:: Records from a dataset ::
▼

(** * NVI_ETL: the MSSQL -> PostgreSQL sales pipeline of [main.go]

    A shallow embedding of [runETL] together with the part of the two
    database handles it talks to.  The Go function is sequential and all of
    its state lives in the two stores, so the embedding is a pure function
    from the two stores (and the faults their drivers may raise) to the
    value returned, the committed content of the target relation and the
    trace of calls and log lines.

    - The two SQL texts are kept as small syntax trees ([query],
      [insertSQL]) and given their meaning by the servers: [DB_Query]
      projects and orders, [Stmt_Exec] builds a row and checks the primary
      key that [createTableSQL] declares.
    - What the code cannot know is an input: the rows of the source and the
      order the server keeps them in, its collation, the conversions of
      [database/sql], and the faults of either server.
    - [defer] is modelled at each [return]: the deferred calls are listed
      last in, first out, and [tx.Rollback()] discards the working copy of a
      transaction that is still open. *)

From Stdlib Require Import List String Ascii ZArith Lia Bool.
From Stdlib Require Import Permutation Sorted DecimalString OrderedTypeEx.
Import ListNotations.
Local Open Scope string_scope.
Local Open Scope list_scope.

Infix "+++" := String.append (right associativity, at level 60).

(** ** Go values *)

(** [float64] is kept as its IEEE-754 bit pattern and [time.Time] as an
    instant in nanoseconds: the pipeline moves them and never computes on
    them. *)
Definition float64 := Z.
Definition time := Z.

(** [driver.Value]: what a driver hands to [Rows.Scan] and accepts from
    [Stmt.Exec].  [DNil] is SQL NULL. *)
Inductive driver_value :=
| DNil
| DInt64 (n : Z)
| DFloat64 (f : float64)
| DBool (b : bool)
| DBytes (b : string)
| DString (s : string)
| DTime (t : time).

Definition is_nil (v : driver_value) : bool :=
  match v with DNil => true | _ => false end.

(** A Go call that returns [(T, error)]. *)
Inductive result (A : Type) :=
| Ok (a : A)
| Err (e : string).
Arguments Ok {A} a.
Arguments Err {A} e.

Definition bind {A B} (r : result A) (k : A -> result B) : result B :=
  match r with Ok a => k a | Err e => Err e end.

Notation "x <- c ;; k" := (bind c (fun x => k))
  (at level 61, c at next level, right associativity).

(** [int] on the 64-bit targets the program is built for. *)
Definition wrap_int (z : Z) : Z := ((z + 2 ^ 63) mod 2 ^ 64 - 2 ^ 63)%Z.

(** [fmt]'s [%d]. *)
Definition fmt_d (z : Z) : string := NilZero.string_of_int (Z.to_int z).

Definition quote : string := String (ascii_of_nat 34) EmptyString.

(** [sql.NullString], [sql.NullTime], [sql.NullFloat64]. *)
Record NullString := { ns_String : string; ns_Valid : bool }.
Record NullTime := { nt_Time : time; nt_Valid : bool }.
Record NullFloat64 := { nf_Float64 : float64; nf_Valid : bool }.

(** The [Value] methods of the three holders ([driver.Valuer]), called by
    [database/sql] on every argument of [Exec]. *)
Definition NullString_Value (ns : NullString) : driver_value :=
  if ns_Valid ns then DString (ns_String ns) else DNil.
Definition NullTime_Value (nt : NullTime) : driver_value :=
  if nt_Valid nt then DTime (nt_Time nt) else DNil.
Definition NullFloat64_Value (nf : NullFloat64) : driver_value :=
  if nf_Valid nf then DFloat64 (nf_Float64 nf) else DNil.

(** [DataRow]: declared by main.go and used nowhere in it; [runETL] keeps
    a row in twelve nullable locals instead (see [Locals]). *)
Record DataRow := {
  FsNo : string;
  SaleType : string;
  AttachmentNo : string;
  Customer : string;
  Region : string;
  Date : time;
  Code : string;
  Name : string;
  MeasurementUnit : string;
  UnitPrice : float64;
  SoldQuantity : float64;
  NetPay : float64
}.

(** ** The source store *)

Definition sourceTableName : string := "Sales".
Definition targetTableName : string := "SalesDB".

(** A row of the source relation, one field per column the query names. *)
Module Sales.
Record row := {
  fsno : driver_value;
  salestype : driver_value;
  attachmentno : driver_value;
  customer : driver_value;
  region : driver_value;
  date : driver_value;
  code : driver_value;
  name : driver_value;
  measurementunit : driver_value;
  unitprice : driver_value;
  soldquantity : driver_value;
  netpay : driver_value
}.

Definition columns : list string :=
  ["fsno"; "salestype"; "attachmentno"; "customer"; "region"; "date";
   "code"; "name"; "measurementunit"; "unitprice"; "soldquantity"; "netpay"].

Definition column (c : string) (r : row) : option driver_value :=
  if (c =? "fsno")%string then Some (fsno r)
  else if (c =? "salestype")%string then Some (salestype r)
  else if (c =? "attachmentno")%string then Some (attachmentno r)
  else if (c =? "customer")%string then Some (customer r)
  else if (c =? "region")%string then Some (region r)
  else if (c =? "date")%string then Some (date r)
  else if (c =? "code")%string then Some (code r)
  else if (c =? "name")%string then Some (name r)
  else if (c =? "measurementunit")%string then Some (measurementunit r)
  else if (c =? "unitprice")%string then Some (unitprice r)
  else if (c =? "soldquantity")%string then Some (soldquantity r)
  else if (c =? "netpay")%string then Some (netpay r)
  else None.
End Sales.

(** [SELECT cols FROM tbl ORDER BY col]. *)
Record select_stmt := {
  sel_columns : list string;
  sel_from : string;
  sel_order_by : option string
}.

(** The source handle: the relation in the order the server happens to keep
    it, and the faults of this run: [query_fault] refuses the query,
    [cursor_fault = Some (n, e)] breaks the cursor with [e] once [n] rows
    have been delivered. *)
Record SourceDB := {
  src_Sales : list Sales.row;
  query_fault : option string;
  cursor_fault : option (nat * string)
}.

(** [*sql.Rows] as [runETL] sees it: the rows [Next] will deliver before it
    returns false, and what [Err] reports then. *)
Record Rows := {
  rows_columns : list string;
  rows_data : list (list driver_value);
  rows_err : option string
}.

(** ** The target store *)

Inductive sql_type :=
| VARCHAR (n : nat)
| DATE
| NUMERIC (p s : nat).

Record column_def := {
  col_name : string;
  col_type : sql_type;
  col_primary_key : bool
}.

(** The relation [ensureTargetTable] creates (main.go, [createTableSQL]). *)
Definition createTableSQL : list column_def :=
  [ {| col_name := "fsno"; col_type := VARCHAR 50; col_primary_key := true |};
    {| col_name := "salestype"; col_type := VARCHAR 50; col_primary_key := false |};
    {| col_name := "attachmentno"; col_type := VARCHAR 50; col_primary_key := false |};
    {| col_name := "customer"; col_type := VARCHAR 100; col_primary_key := false |};
    {| col_name := "region"; col_type := VARCHAR 50; col_primary_key := false |};
    {| col_name := "sale_date"; col_type := DATE; col_primary_key := false |};
    {| col_name := "code"; col_type := VARCHAR 50; col_primary_key := false |};
    {| col_name := "item_name"; col_type := VARCHAR 100; col_primary_key := false |};
    {| col_name := "measurement_unit"; col_type := VARCHAR 50; col_primary_key := false |};
    {| col_name := "unit_price"; col_type := NUMERIC 12 2; col_primary_key := false |};
    {| col_name := "sold_quantity"; col_type := NUMERIC 12 2; col_primary_key := false |};
    {| col_name := "net_pay"; col_type := NUMERIC 12 2; col_primary_key := false |} ].

Definition schema_columns : list string := map col_name createTableSQL.

Definition primary_key : string :=
  match find col_primary_key createTableSQL with
  | Some c => col_name c
  | None => EmptyString
  end.

(** A stored row: column name and value, in schema order. *)
Definition stored_row := list (string * driver_value).
Definition table := list stored_row.

Fixpoint assoc (c : string) (r : stored_row) : option driver_value :=
  match r with
  | [] => None
  | (c', v) :: r' => if (c =? c')%string then Some v else assoc c r'
  end.

Definition field (c : string) (r : stored_row) : driver_value :=
  match assoc c r with Some v => v | None => DNil end.

(** [INSERT INTO tbl (cols) VALUES ($i, ...) ON CONFLICT (col) DO NOTHING]. *)
Record insert_stmt := {
  ins_table : string;
  ins_columns : list string;
  ins_values : list nat;
  ins_on_conflict_do_nothing : option string
}.

(** The target handle: the committed relation and the faults of this run.
    [exec_faults] is read one entry per [Exec] call: [Some e] makes that call
    fail with [e] whatever its arguments (a value the column type refuses, a
    lost connection). *)
Record TargetDB := {
  tgt_SalesDB : table;
  begin_fault : option string;
  prepare_fault : option string;
  exec_faults : list (option string);
  commit_fault : option string
}.

(** ** What a run leaves behind *)

Inductive event :=
| SourceQuery (q : select_stmt)
| RowsClose
| TargetBegin
| TxPrepare (s : insert_stmt)
| StmtExec (args : list driver_value)
| StmtClose
| TxCommit
| TxRollback
| Log (line : string).

Record Outcome := {
  count : Z;
  err : option string;
  committed : table;
  trace : list event
}.

(** The variables [runETL] declares afresh in every iteration and hands to
    [rows.Scan] by address. *)
Record Locals := {
  fsno : NullString;
  salestype : NullString;
  attachmentno : NullString;
  customer : NullString;
  region : NullString;
  date : NullTime;
  code : NullString;
  name : NullString;
  measurementunit : NullString;
  unitprice : NullFloat64;
  soldquantity : NullFloat64;
  netpay : NullFloat64
}.

(** The target connection while [runETL] holds it: what other sessions see,
    and the working copy of the open transaction, if any. *)
Record Session := {
  sess_committed : table;
  sess_pending : option table
}.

▲

:: What to produce ::
With the line holding "Definition time := Z." as the first and the line holding "(** [int] on" as the last, set down that range of the entries above exactly, and nothing else.

:: Solution for this problem ::
Definition time := Z.

(** [driver.Value]: what a driver hands to [Rows.Scan] and accepts from
    [Stmt.Exec].  [DNil] is SQL NULL. *)
Inductive driver_value :=
| DNil
| DInt64 (n : Z)
| DFloat64 (f : float64)
| DBool (b : bool)
| DBytes (b : string)
| DString (s : string)
| DTime (t : time).

Definition is_nil (v : driver_value) : bool :=
  match v with DNil => true | _ => false end.

(** A Go call that returns [(T, error)]. *)
Inductive result (A : Type) :=
| Ok (a : A)
| Err (e : string).
Arguments Ok {A} a.
Arguments Err {A} e.

Definition bind {A B} (r : result A) (k : A -> result B) : result B :=
  match r with Ok a => k a | Err e => Err e end.

Notation "x <- c ;; k" := (bind c (fun x => k))
  (at level 61, c at next level, right associativity).

(** [int] on the 64-bit targets the program is built for. *)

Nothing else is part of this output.